Но если все прочие романы Булгакова суть лишь переложения "Белой гвардии", то где, к примеру, в "Мастере и Маргарите" Алексей Турбин? Или спросим лучше - где разместились в "Белой Гвардии" герои "Мастера и Маргариты" - хотя бы Иешуа и Пилат?
Как ни странно, ответ на эти вопросы лежит прямо на поверхности.
Диалог - единственный диалог - философа с прокуратором начался очень эффектно.
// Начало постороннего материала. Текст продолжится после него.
(** C8: in the value returned, when the workflow's type is "sequential"
    the ["agents"] list holds the entries of the workflow's link rows
    rearranged into ascending order of the rows' [sequence_id] (and the
    key the code sorts on, [x["link"]["sequence_id"]], is that
    [sequence_id]); for every other type the list holds the entries of the
    link rows in the order in which the rows were returned. *)
Theorem workflow_from_id_agents_order (limit : nat) (workflow_id' : Z)
        (w : World) (wf : dict) :
  fst (workflow_from_id limit workflow_id' w) = Ok wf ->
  let links := links_of_workflow (db w) workflow_id' in
  exists entries,
    dict_get "agents" wf = Some (VList entries)
    /\ (dict_get "type" wf = Some (VStr "sequential") ->
        exists ordered,
          Permutation ordered links
          /\ StronglySorted Z.le (map wal_sequence_id ordered)
          /\ Forall2 entry_shape ordered entries
          /\ map entry_link entries = map link_dump ordered
          /\ map sequence_key entries
             = map (fun l => Ok (wal_sequence_id l)) ordered)
    /\ (dict_get "type" wf <> Some (VStr "sequential") ->
        Forall2 entry_shape links entries
        /\ map entry_link entries = map link_dump links).
Proof.
  rewrite workflow_from_id_result.
  destruct (workflow_rows (db w) workflow_id') as [|w0 rest]; [discriminate|].
  cbv zeta.
  pose proof (mapM_entries_shape limit
                (links_of_workflow (db w) workflow_id') w) as Hshape.
  destruct (fst (mapM _ _ w)) as [entries|e]; [|discriminate].
  specialize (Hshape entries eq_refl).
  cbn [fst]. intros H. apply (f_equal (result_or [])) in H.
  cbn [result_or] in H. subst wf.
  exists (arranged (workflow_type w0)
                   (links_of_workflow (db w) workflow_id') entries).
  rewrite dict_get_set_same, workflow_dump_type.
  split; [reflexivity|].
  destruct (workflow_type w0); simpl; split.
  - discriminate.
  - intros _. split; [exact Hshape | now apply entries_links].
  - intros _.
    destruct (sorted_entries_links _ _ Hshape) as (ordered & Hperm & HF & Hs).
    exists ordered. repeat split; try assumption.
    + now apply entries_links.
    + clear - HF. induction HF as [|l e ls es He _ IH]; [reflexivity|].
      cbn [map]. now rewrite IH, (entry_shape_key l e He).
  - intros H. now contradiction H.
Qed.

Lemma workflow_from_id_agents_order_witness :
  exists entries,
    dict_get "agents" two_step_sorted = Some (VList entries)
    /\ (dict_get "type" two_step_sorted = Some (VStr "sequential") ->
        exists ordered,
          Permutation ordered
            (links_of_workflow (db (world_of (two_step_db sequential))) 1)
          /\ StronglySorted Z.le (map wal_sequence_id ordered)
          /\ Forall2 entry_shape ordered entries
          /\ map entry_link entries = map link_dump ordered
          /\ map sequence_key entries
             = map (fun l => Ok (wal_sequence_id l)) ordered)
    /\ (dict_get "type" two_step_sorted <> Some (VStr "sequential") ->
        Forall2 entry_shape
                (links_of_workflow (db (world_of (two_step_db sequential))) 1)
                entries
        /\ map entry_link entries
           = map link_dump
                 (links_of_workflow (db (world_of (two_step_db sequential))) 1)).
Proof.
  apply (workflow_from_id_agents_order 1 1 (world_of (two_step_db sequential))
           two_step_sorted).
  reflexivity.
Defined.

(** On the sequential two-step workflow the entries are those of the link
    rows with [sequence_id] 1 and 2, in that order, the reverse of the
    rows' order. *)
Example two_step_sequential_links :
  map entry_link
      (match dict_get "agents" two_step_sorted with
       | Some (VList l) => l
       | _ => []
       end)
  = map link_dump two_step_ordered
  /\ links_of_workflow (db (world_of (two_step_db sequential))) 1
     = rev two_step_ordered.
Proof. split; reflexivity. Qed.

(** On the two sample workflows: the sequential one lists the link with
    [sequence_id] 1 first, the autonomous one keeps the rows' order. *)
Example two_step_sequential_order :
  map sequence_key
      (match dict_get "agents" two_step_sorted with
       | Some (VList l) => l
       | _ => []
       end)
  = [Ok 1; Ok 2].
Proof. reflexivity. Qed.

Example two_step_autonomous_order :
  match fst (workflow_from_id 1 1 (world_of (two_step_db autonomous))) with
  | Ok wf =>
      match dict_get "agents" wf with
      | Some (VList l) => map sequence_key l
      | _ => []
      end
  | Raise _ => []
  end = [Ok 2; Ok 1].
Proof. reflexivity. Qed.

(** ** The nested workflow *)

Lemma agent_entry_view (limit : nat) (l : WorkflowAgentLink) (w : World) :
  nests_within (db w) limit (wal_agent_id l) = true ->
  exists e, agent_entry limit l w = (Ok e, w) /\ entry_of_link (db w) l e.
Proof.
  intros Hn. destruct (get_agent_view limit _ w Hn) as (ag & Hag & Hview).
  eexists. unfold agent_entry, bind. rewrite Hag. split; [reflexivity|].
  now exists ag.
Qed.

Lemma entry_of_link_shape (d : DB) (l : WorkflowAgentLink) (e : value) :
  entry_of_link d l e -> entry_shape l e.
Proof. intros (ag & He & _). now exists ag. Qed.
"Человек со связанными руками несколько подался вперед и начал говорить:
- Добрый человек! Поверь мне..."
Как известно, на это последовало "...кентуриона Крысобоя ко мне" - и избиение. Виноват - бичевание. И все это за доброе слово, которое и кошке приятно.
Однако даже бич Крысобоя не излечил арестованного от навязчивого словечка. Мало того, что он несколько раз пытается назвать "добрым человеком" Пилата, - добрые люди у него и все те, кто свидетельствовал против него, и некие Дисмас, Гестас и Вар-равван, и даже Крысобой. Разумеется, оттого, что "злых людей нет на свете", есть только несчастливые.
Теперь нам остается только обратиться к столь же единственному диалогу между коллегами - доктором (по венерическим болезням) Турбиным и поэтом-сифилитиком Русаковым.
- Кто направил вас ко мне?
- Настоятель церкви Николая Доброго, отец Александр.
...
- Вы что же, знакомы с ним?..
- Я у него исповедался, и беседа святого старика принесла мне душевное облегчение, - объяснил, глядя в небо.
...
- Сколько, доктор, вы берете за ваш святой труд?
- Помилуйте, что у вас на каждом шагу слово "святой"...
- Нельзя зарекаться, доктор, ох, нельзя, бормотал больной, напяливая козий мех в передней, - ибо сказано: третий ангел вылил чашу в источники вод, и сделалась кровь.
Итак, у Русакова на каждом шагу святые, подобно тому, как у Иешуа добрые. Мало того: за Иешуа ходит следом Левий Матвей с "козлиным пергаментом" и "непрерывно пишет". Ну, а Русаков - сам по себе обладатель козьего меха, который он то напяливает, то снимает.
Но с кем же беседует Русаков? С милым, интеллигентным, прогрессивных взглядов человеком, врачом, вдобавок? Да нет, все это наносное.
Конкретнее:
- Тут, видите ли, доктор, один вопрос... Социальные теории и... гм... вы социалист? Не правда ли? Как все интеллигентные люди?..
- Я, - вдруг бухнул Турбин, дернув щекой, - к сожалению, не социалист, а... монархист. И даже, должен сказать, не могу выносить самого слова "социалист".
Ну, а что произошло между Иешуа и Пилатом?
- В числе прочего я говорил, - рассказывал арестант, - что всякая власть является насилием над людьми и что настанет время, когда не будет власти ни кесаря, ни какой-либо иной власти. Человек перейдет в царство истины и справедливости, где вообще не будет надобна никакая власть.
На эту прекрасный, прямо-таки социалистический прогноз Пилат реагирует так:
- На свете не было, нет и не будет никогда более великой и прекрасной власти, чем власть императора Тиверия! - сорванный и больной голос Пилата разросся.
Для полного сходства прокуратору оставалось только дернуть щекой.
Серый походный сюртук
Начнем с того, что монархистом является и наш старый знакомец Вильгельм Баскервильский - он принадлежит к партии императора Людовика, сражавшегося против папы римского Иоанна XXII. К партии светского властелина, насмерть боровшегося с духовной властью. Добавим - боровшегося безуспешно. Ибо духовную власть предпочтительно вышибать клином, а не силой оружия.
Однако давайте зададим прямой вопрос: что же, Иешуа и Пилат - это всего только Русаков и Алексей Турбин в новой упаковке? Разве приведенные выше цитаты дают достаточные основания для такого вывода?
Разумеется, этих цитат недостаточно. Можно было бы умножить их число, но нет необходимости. Ибо вышеупомяныутых героев объединяет между собой, а заодно и с некоторыми другими нечто более могущественное, чем цитата.